Operational Impact of LLM Use in Software Development
- •Software teams using LLMs saw a 50% increase in defect rates per developer.
- •System throughput for AI-adopting teams decreased by an estimated 71-80% in development pipelines.
- •Faros.ai data shows that lead times for shipping features to production increased nearly 5x.
Operational data from Faros.ai, a software development telemetry firm, suggests that while Large Language Models (LLMs) improve individual developer productivity, they negatively impact overall organizational throughput and software quality. A March report analyzing 22,000 developers across 4,000 teams found that teams using AI in their development process experienced a 50% increase in defect rates per developer. System-level flow also suffered, with lead times for moving features to production increasing by nearly 5x, resulting in an estimated 71-80% decline in system throughput.

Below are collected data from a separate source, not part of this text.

(** What the code reads of a keypair object; an attribute may be absent. *)
Record Keypair := mkKeypair {
  kp_ss58_address : option string;
  kp_public_key : option key_material;
  kp_sign : string -> result (string + string);
  kp_verify : string -> string + string -> result bool;
  kp_encrypt_message : option (string -> string -> result string);
  kp_decrypt_message : option (string -> string -> result string)
}.

(** ** The interfaces *)

(** [encrypt_for_hotkey(grant, recipient_hotkey, recipient_uid,
    metagraph_block, metagraph_hash, recipient_public_key)]. *)
Record AssignmentEncryptor := mkEncryptor {
  encrypt_for_hotkey : AssignmentGrantV3 -> string -> option Z -> option Z -> option string ->
    option key_material -> result EncryptedAssignmentGrantV3
}.

Record AssignmentDecryptor := mkDecryptor {
  grant_decrypt : EncryptedAssignmentGrantV3 -> string -> result AssignmentGrantV3
}.

(** What one side promises the other: the recipient opens the grant, nobody
    opens it under another hotkey. *)
Class SealsFor (e : AssignmentEncryptor) (d : AssignmentDecryptor) (recipient : string)
    (pk : option key_material) : Prop := {
  seals_open : forall grant uid block hash enc,
    json_ok (PDict (AssignmentGrantV3_to_dict grant)) = true ->
    encrypt_for_hotkey e grant recipient uid block hash pk = Ok enc ->
    grant_decrypt d enc recipient = Ok grant;
  seals_others : forall grant uid block hash enc other,
    encrypt_for_hotkey e grant recipient uid block hash pk = Ok enc -> other <> recipient ->
    exists msg, grant_decrypt d enc other = Err (ValueError msg)
}.

(** [metagraph_hash or sha256_hex(recipient_hotkey)]. *)
Definition grant_metagraph_hash (metagraph_hash : option string) (recipient : string) : option string :=
  match metagraph_hash with
  | Some h => if String.eqb h "" then Some (sha256_hex recipient) else Some h
  | None => Some (sha256_hex recipient)
  end.

(** [AssignmentGrantV3.from_dict(json.loads(plaintext.decode("utf-8")))]. *)
Definition open_grant (plaintext : string) : result AssignmentGrantV3 :=
  load_bytes AssignmentGrantV3_from_dict plaintext.

(** The two checks every adapter starts with. *)
Definition check_addressee (scheme : string) (e : EncryptedAssignmentGrantV3) (expected_hotkey : string) : result unit :=
  if negb (String.eqb (eg_crypto_scheme e) scheme) then Err (ValueError "unsupported assignment scheme")
  else if negb (String.eqb (eg_recipient_hotkey e) expected_hotkey) then
    Err (ValueError "assignment grant recipient hotkey mismatch")
  else Ok tt.

(** ** The development adapter *)

Record DevAssignmentCrypto := mkDevCrypto { dc_secret : string; dc_scheme : string }.

Definition DevAssignmentCrypto_init (secret : string) : DevAssignmentCrypto := mkDevCrypto secret "dev-xor-v1".

Definition DevAssignmentCrypto_encrypt_for_hotkey (self : DevAssignmentCrypto) (grant : AssignmentGrantV3)
    (recipient_hotkey : string) (recipient_uid metagraph_block : option Z) (metagraph_hash : option string)
    : EncryptedAssignmentGrantV3 :=
  let plaintext := canonical_json (PDict (AssignmentGrantV3_to_dict grant)) in
  let ciphertext := xor_crypt plaintext (dc_secret self +:+ ":" +:+ recipient_hotkey) in
  mkEncrypted (ag_job_id grant) (ag_run_id grant) recipient_hotkey (b64encode ciphertext) (dc_scheme self)
    recipient_uid metagraph_block (grant_metagraph_hash metagraph_hash recipient_hotkey) None None None 1.

Definition DevAssignmentCrypto_decrypt (self : DevAssignmentCrypto) (encrypted : EncryptedAssignmentGrantV3)
    (expected_hotkey : string) : result AssignmentGrantV3 :=
  _ ← check_addressee (dc_scheme self) encrypted expected_hotkey;
  ciphertext ← payload_bytes (eg_ciphertext_b64 encrypted);
  open_grant (xor_crypt ciphertext (dc_secret self +:+ ":" +:+ expected_hotkey)).

(** The adapter takes no public key: passing one is a call error. *)
Definition dev_encryptor (self : DevAssignmentCrypto) : AssignmentEncryptor :=
  mkEncryptor (fun grant recipient uid block hash pk =>
    match pk with
    | None => Ok (DevAssignmentCrypto_encrypt_for_hotkey self grant recipient uid block hash)
    | Some _ => Err (TypeError "encrypt_for_hotkey() got an unexpected keyword argument 'recipient_public_key'")
    end).

Definition dev_decryptor (self : DevAssignmentCrypto) : AssignmentDecryptor :=
  mkDecryptor (DevAssignmentCrypto_decrypt self).

(** ** Sealed boxes for native hotkeys *)

Record Ed25519SealedBoxAssignmentCrypto := mkSealedBox { sb_seed : option string; sb_scheme : string }.

Definition Ed25519SealedBoxAssignmentCrypto_init (seed : option string) : Ed25519SealedBoxAssignmentCrypto :=
  mkSealedBox seed "teuton-ed25519-sealedbox-v1".

(** [read_file] is [Path(path).read_text(encoding="utf-8")] before decoding. *)
Definition Ed25519SealedBoxAssignmentCrypto_from_keyfile (read_file : string -> result string) (path : string)
    : result Ed25519SealedBoxAssignmentCrypto :=
  raw ← read_file path;
  text ← utf8_decode raw;
  v ← json_loads text;
  data ← as_object v;
  if negb (py_eq_zero (get data "cryptoType")) then
    Err (ValueError "expected native ED25519 cryptoType 0 hotkey")
  else
  s ← py_str (por (get data "secretSeed") (PStr ""));
  let seed_hex := removeprefix "0x" s in
  if String.eqb seed_hex "" then Err (ValueError "native ED25519 hotkey file is missing secretSeed")
  else
  seed ← of_option (ValueError "non-hexadecimal number found in fromhex()") (fromhex seed_hex);
  if negb (Nat.eqb (String.length seed) 32) then Err (ValueError "expected 32-byte ED25519 seed")
  else Ok (Ed25519SealedBoxAssignmentCrypto_init (Some seed)).

Definition Ed25519SealedBoxAssignmentCrypto_encrypt_for_hotkey `{BoxLib} (ephemeral : string)
    (self : Ed25519SealedBoxAssignmentCrypto) (grant : AssignmentGrantV3) (recipient_hotkey : string)
    (recipient_uid metagraph_block : option Z) (metagraph_hash : option string)
    (recipient_public_key : option key_material) : result EncryptedAssignmentGrantV3 :=
  match recipient_public_key with
  | None => Err (ValueError "recipient_public_key is required for ED25519 sealed-box grants")
  | Some key =>
      pk ← key_material_to_bytes key "recipient_public_key";
      let plaintext := canonical_json (PDict (AssignmentGrantV3_to_dict grant)) in
      ciphertext ← sealed_encrypt ephemeral pk plaintext;
      Ok (mkEncrypted (ag_job_id grant) (ag_run_id grant) recipient_hotkey (b64encode ciphertext) (sb_scheme self)
            recipient_uid metagraph_block (grant_metagraph_hash metagraph_hash recipient_hotkey)
            None None (Some (hex pk)) 1)
  end.

Definition Ed25519SealedBoxAssignmentCrypto_decrypt `{SigLib} `{BoxLib} (self : Ed25519SealedBoxAssignmentCrypto)
    (encrypted : EncryptedAssignmentGrantV3) (expected_hotkey : string) : result AssignmentGrantV3 :=
  _ ← check_addressee (sb_scheme self) encrypted expected_hotkey;
  match sb_seed self with
  | None => Err (ValueError "ED25519 sealed-box decrypt requires a native hotkey seed")
  | Some seed =>
      _ ← match eg_recipient_public_key_hex encrypted with
          | Some h =>
              if String.eqb h "" then Ok tt else
              expected ← of_option (ValueError "non-hexadecimal number found in fromhex()") (fromhex h);
              if negb (String.eqb (nacl_public_key seed) expected) then
                Err (ValueError "assignment grant recipient public key does not match local hotkey")
              else Ok tt
          | None => Ok tt
          end;
      ciphertext ← payload_bytes (eg_ciphertext_b64 encrypted);
      plaintext ← sealed_decrypt seed ciphertext;
      open_grant plaintext
  end.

The analysis applied Little’s Law (a queuing theory formula relating the number of items in a system to arrival rate and wait time) to calculate the impact on software delivery. By comparing developer contexts and daily task volumes, the data indicates that AI adoption creates a bottleneck, significantly increasing work-in-progress (WIP) while slowing the actual delivery of finished features to production. High-performing engineering organizations showed no protection against these downstream deteriorations, suggesting the trend is systemic rather than specific to lower-maturity teams.
The report notes that deployment frequency fell by 11% among AI-using teams. The author argues that LLMs are tools, not intelligent agents, and that common workflows—such as using AI to generate first drafts—often shift the intellectual burden downstream, leading to higher costs for identifying and fixing defects. Instead of viewing AI as a replacement for foundational work, the author suggests that the structural understanding gained during manual drafting is essential for maintaining code quality. The article concludes that these technologies, due to their inherent unreliability, fail to provide a stable foundation for software development, with current usage patterns actively destroying enterprise value.